- _Exercise data_:
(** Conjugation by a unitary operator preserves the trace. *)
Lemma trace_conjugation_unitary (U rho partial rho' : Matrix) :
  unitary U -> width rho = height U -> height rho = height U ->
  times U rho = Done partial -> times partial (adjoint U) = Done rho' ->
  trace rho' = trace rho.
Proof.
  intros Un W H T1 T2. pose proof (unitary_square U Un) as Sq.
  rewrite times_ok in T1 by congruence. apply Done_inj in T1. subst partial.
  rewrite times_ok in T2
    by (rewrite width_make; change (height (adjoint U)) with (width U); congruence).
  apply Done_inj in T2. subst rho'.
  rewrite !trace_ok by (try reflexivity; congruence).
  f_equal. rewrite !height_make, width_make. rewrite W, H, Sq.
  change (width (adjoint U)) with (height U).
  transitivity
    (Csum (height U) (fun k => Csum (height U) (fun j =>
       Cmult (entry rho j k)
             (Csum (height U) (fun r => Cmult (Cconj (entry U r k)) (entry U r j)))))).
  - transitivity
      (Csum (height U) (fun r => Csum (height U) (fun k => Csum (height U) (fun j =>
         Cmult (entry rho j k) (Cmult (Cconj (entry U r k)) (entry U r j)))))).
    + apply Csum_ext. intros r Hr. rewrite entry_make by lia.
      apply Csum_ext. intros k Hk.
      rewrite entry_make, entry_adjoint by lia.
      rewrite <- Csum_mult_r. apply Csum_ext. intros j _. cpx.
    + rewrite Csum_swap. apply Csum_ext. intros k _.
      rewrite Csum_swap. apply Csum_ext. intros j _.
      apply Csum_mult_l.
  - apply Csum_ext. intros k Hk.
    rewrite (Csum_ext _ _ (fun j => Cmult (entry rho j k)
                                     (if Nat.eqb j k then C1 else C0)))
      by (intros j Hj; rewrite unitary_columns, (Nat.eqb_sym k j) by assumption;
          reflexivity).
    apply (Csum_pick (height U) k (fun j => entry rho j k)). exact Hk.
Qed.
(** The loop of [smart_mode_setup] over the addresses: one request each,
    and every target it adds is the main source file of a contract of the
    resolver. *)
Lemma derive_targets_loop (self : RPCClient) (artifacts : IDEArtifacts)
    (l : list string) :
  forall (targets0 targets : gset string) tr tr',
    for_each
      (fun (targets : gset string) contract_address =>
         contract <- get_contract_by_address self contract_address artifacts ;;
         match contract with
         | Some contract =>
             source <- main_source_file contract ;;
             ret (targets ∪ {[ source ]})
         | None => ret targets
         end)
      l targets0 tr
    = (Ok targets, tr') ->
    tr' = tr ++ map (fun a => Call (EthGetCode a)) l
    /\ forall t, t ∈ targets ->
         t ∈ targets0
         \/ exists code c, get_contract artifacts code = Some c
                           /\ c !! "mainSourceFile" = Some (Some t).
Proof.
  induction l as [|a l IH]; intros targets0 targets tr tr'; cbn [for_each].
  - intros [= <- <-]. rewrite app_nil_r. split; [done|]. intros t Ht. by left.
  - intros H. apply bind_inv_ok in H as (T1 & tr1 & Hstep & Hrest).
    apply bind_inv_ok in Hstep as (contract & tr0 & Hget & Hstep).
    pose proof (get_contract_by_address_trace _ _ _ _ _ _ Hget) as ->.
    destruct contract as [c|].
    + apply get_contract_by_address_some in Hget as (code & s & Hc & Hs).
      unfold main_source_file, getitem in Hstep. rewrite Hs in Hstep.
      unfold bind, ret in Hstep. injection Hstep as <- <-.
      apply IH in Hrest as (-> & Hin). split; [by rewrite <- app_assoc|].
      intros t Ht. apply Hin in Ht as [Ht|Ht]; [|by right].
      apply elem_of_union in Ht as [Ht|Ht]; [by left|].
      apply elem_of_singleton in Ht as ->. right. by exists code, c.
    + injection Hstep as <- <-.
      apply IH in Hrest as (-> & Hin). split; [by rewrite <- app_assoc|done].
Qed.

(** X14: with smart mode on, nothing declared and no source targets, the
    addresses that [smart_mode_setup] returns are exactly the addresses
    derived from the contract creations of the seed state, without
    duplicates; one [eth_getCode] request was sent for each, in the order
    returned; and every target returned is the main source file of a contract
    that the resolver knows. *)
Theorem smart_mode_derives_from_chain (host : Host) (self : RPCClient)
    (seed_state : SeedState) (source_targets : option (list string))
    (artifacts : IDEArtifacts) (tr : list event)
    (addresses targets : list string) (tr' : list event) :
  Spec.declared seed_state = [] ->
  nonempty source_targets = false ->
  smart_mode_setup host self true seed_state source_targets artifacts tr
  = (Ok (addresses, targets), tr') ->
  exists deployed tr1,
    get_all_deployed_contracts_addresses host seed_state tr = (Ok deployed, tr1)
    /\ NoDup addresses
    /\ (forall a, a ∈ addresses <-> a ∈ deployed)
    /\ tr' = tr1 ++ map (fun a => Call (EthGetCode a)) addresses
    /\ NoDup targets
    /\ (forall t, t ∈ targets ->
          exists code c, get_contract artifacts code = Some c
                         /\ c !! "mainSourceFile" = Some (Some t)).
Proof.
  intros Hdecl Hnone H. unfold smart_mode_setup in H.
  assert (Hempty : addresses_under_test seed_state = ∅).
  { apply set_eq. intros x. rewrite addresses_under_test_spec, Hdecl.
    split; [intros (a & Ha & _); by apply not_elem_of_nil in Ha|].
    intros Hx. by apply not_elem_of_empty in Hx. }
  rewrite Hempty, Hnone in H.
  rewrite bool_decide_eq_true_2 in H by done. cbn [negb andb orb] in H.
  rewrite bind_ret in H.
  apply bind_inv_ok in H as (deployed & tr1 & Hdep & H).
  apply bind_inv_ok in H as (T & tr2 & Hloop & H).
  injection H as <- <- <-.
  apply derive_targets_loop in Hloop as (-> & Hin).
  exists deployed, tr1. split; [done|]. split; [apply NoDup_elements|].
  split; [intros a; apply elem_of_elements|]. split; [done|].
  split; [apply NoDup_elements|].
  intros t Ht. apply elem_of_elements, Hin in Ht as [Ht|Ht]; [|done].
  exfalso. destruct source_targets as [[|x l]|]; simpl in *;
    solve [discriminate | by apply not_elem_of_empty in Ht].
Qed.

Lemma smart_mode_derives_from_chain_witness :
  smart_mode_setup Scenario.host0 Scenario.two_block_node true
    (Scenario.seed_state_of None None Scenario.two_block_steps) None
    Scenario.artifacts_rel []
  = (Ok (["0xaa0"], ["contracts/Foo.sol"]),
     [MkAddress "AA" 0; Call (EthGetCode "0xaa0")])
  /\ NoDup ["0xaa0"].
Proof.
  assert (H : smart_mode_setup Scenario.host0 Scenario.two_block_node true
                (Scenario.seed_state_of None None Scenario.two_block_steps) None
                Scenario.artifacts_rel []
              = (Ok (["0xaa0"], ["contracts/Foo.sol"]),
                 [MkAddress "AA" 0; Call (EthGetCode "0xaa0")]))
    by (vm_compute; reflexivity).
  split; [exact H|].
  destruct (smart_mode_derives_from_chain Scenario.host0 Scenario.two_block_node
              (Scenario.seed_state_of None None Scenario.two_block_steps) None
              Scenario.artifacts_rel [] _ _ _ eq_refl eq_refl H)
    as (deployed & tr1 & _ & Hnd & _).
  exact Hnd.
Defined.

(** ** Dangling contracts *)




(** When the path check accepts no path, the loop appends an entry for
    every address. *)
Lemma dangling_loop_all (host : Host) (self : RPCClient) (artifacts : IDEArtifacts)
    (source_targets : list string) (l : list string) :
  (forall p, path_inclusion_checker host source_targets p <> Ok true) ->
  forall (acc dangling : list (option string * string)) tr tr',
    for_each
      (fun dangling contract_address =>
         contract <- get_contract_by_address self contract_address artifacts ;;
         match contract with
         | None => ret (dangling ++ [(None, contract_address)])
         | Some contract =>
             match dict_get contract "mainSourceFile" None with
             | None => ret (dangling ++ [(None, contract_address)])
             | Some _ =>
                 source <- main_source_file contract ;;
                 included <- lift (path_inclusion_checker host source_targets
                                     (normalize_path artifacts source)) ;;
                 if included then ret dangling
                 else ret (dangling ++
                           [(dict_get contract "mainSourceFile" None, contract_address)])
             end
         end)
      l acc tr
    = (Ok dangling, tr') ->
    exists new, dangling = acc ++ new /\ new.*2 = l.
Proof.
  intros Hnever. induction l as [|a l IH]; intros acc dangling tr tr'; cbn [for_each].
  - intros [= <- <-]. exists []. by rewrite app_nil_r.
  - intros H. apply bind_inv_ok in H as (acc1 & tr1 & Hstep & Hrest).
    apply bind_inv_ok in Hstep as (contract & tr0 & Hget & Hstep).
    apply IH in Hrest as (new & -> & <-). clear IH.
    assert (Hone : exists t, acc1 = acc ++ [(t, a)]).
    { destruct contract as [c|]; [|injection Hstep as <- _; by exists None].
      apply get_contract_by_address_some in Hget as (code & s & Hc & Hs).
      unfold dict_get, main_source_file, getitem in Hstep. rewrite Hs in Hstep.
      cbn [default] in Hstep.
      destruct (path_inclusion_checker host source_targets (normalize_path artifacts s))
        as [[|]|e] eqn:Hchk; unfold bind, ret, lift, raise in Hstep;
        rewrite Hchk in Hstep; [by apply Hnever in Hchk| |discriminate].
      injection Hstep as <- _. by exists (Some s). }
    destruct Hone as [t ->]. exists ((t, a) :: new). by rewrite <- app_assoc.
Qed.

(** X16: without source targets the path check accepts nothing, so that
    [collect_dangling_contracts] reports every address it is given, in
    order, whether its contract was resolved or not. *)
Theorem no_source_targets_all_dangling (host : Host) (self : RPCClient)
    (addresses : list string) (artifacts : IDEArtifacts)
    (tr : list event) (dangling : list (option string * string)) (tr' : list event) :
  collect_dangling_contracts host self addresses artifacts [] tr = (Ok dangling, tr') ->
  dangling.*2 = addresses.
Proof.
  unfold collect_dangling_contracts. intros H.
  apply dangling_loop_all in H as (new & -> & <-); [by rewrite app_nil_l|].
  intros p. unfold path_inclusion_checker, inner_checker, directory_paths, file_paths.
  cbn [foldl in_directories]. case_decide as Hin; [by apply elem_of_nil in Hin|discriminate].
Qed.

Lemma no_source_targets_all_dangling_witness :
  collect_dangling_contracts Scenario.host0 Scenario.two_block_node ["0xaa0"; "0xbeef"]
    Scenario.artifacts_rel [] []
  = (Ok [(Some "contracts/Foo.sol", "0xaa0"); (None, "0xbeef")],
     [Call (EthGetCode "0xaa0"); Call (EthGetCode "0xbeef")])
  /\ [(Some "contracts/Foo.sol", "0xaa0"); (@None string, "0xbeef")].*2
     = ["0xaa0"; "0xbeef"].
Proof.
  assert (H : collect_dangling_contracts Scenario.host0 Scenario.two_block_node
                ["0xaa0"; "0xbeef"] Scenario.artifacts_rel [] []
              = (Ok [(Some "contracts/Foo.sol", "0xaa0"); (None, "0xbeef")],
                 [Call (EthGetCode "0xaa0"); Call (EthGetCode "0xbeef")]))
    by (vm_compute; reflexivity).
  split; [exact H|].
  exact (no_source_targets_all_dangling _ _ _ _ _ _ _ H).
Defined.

- _What is required_: Your reply should be one number: how many lines in this listing contain the string "congruence".

- _Solution to this problem_: 3